For the entries below, print exactly the lines between the line holding "Theorem methods_touch_only_self (self" and the line holding "Theorem create_thread_without_file (self", inclusive, and nothing else.

* [Excerpted data]:
_ _ _ _ _ _ _
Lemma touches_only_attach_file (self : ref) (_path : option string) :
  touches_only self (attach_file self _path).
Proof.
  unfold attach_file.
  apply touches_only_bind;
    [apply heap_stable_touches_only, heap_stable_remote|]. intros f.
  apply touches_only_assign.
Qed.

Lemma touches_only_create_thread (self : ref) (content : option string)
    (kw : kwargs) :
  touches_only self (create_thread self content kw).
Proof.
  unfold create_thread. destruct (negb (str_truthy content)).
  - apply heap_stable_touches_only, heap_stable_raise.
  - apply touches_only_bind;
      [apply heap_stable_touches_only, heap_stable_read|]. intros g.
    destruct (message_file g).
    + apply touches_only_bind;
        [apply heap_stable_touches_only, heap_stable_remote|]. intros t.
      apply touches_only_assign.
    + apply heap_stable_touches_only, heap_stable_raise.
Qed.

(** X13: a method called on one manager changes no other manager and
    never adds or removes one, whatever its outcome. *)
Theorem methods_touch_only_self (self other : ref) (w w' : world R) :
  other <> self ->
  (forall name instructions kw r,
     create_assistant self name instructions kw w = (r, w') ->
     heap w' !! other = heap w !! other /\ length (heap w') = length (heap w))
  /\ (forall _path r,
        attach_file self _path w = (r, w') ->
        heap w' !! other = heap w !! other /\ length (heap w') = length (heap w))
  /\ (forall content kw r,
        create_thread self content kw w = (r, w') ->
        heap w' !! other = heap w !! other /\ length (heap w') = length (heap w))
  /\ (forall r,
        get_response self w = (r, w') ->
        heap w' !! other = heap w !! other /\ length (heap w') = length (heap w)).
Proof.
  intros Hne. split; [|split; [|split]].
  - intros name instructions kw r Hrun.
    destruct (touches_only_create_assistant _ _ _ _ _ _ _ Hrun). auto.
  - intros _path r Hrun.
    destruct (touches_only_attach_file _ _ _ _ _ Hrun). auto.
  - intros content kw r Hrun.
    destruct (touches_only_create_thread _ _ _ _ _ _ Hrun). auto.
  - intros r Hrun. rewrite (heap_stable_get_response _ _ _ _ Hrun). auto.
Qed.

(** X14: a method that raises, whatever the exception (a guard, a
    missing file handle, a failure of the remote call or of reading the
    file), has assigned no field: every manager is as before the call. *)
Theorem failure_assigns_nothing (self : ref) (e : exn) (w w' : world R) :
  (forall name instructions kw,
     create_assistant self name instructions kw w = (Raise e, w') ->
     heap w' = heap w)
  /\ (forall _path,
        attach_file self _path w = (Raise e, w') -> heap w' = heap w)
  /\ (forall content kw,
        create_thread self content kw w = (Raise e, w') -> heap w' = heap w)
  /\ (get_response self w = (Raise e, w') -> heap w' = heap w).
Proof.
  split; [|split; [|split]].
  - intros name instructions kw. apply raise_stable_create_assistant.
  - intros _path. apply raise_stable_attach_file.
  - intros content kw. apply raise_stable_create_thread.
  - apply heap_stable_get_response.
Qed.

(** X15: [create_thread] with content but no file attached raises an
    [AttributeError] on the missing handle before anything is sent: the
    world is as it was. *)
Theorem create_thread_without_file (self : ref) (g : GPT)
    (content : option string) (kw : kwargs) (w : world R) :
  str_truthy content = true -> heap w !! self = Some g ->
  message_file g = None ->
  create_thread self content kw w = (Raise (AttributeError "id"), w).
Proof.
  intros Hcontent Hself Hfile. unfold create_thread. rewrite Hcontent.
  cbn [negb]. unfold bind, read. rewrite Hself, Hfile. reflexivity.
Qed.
_ _ _ _ _ _ _
* [Written response]:
Theorem methods_touch_only_self (self other : ref) (w w' : world R) :
  other <> self ->
  (forall name instructions kw r,
     create_assistant self name instructions kw w = (r, w') ->
     heap w' !! other = heap w !! other /\ length (heap w') = length (heap w))
  /\ (forall _path r,
        attach_file self _path w = (r, w') ->
        heap w' !! other = heap w !! other /\ length (heap w') = length (heap w))
  /\ (forall content kw r,
        create_thread self content kw w = (r, w') ->
        heap w' !! other = heap w !! other /\ length (heap w') = length (heap w))
  /\ (forall r,
        get_response self w = (r, w') ->
        heap w' !! other = heap w !! other /\ length (heap w') = length (heap w)).
Proof.
  intros Hne. split; [|split; [|split]].
  - intros name instructions kw r Hrun.
    destruct (touches_only_create_assistant _ _ _ _ _ _ _ Hrun). auto.
  - intros _path r Hrun.
    destruct (touches_only_attach_file _ _ _ _ _ Hrun). auto.
  - intros content kw r Hrun.
    destruct (touches_only_create_thread _ _ _ _ _ _ Hrun). auto.
  - intros r Hrun. rewrite (heap_stable_get_response _ _ _ _ Hrun). auto.
Qed.

(** X14: a method that raises, whatever the exception (a guard, a
    missing file handle, a failure of the remote call or of reading the
    file), has assigned no field: every manager is as before the call. *)
Theorem failure_assigns_nothing (self : ref) (e : exn) (w w' : world R) :
  (forall name instructions kw,
     create_assistant self name instructions kw w = (Raise e, w') ->
     heap w' = heap w)
  /\ (forall _path,
        attach_file self _path w = (Raise e, w') -> heap w' = heap w)
  /\ (forall content kw,
        create_thread self content kw w = (Raise e, w') -> heap w' = heap w)
  /\ (get_response self w = (Raise e, w') -> heap w' = heap w).
Proof.
  split; [|split; [|split]].
  - intros name instructions kw. apply raise_stable_create_assistant.
  - intros _path. apply raise_stable_attach_file.
  - intros content kw. apply raise_stable_create_thread.
  - apply heap_stable_get_response.
Qed.

(** X15: [create_thread] with content but no file attached raises an
    [AttributeError] on the missing handle before anything is sent: the
    world is as it was. *)
Theorem create_thread_without_file (self : ref) (g : GPT)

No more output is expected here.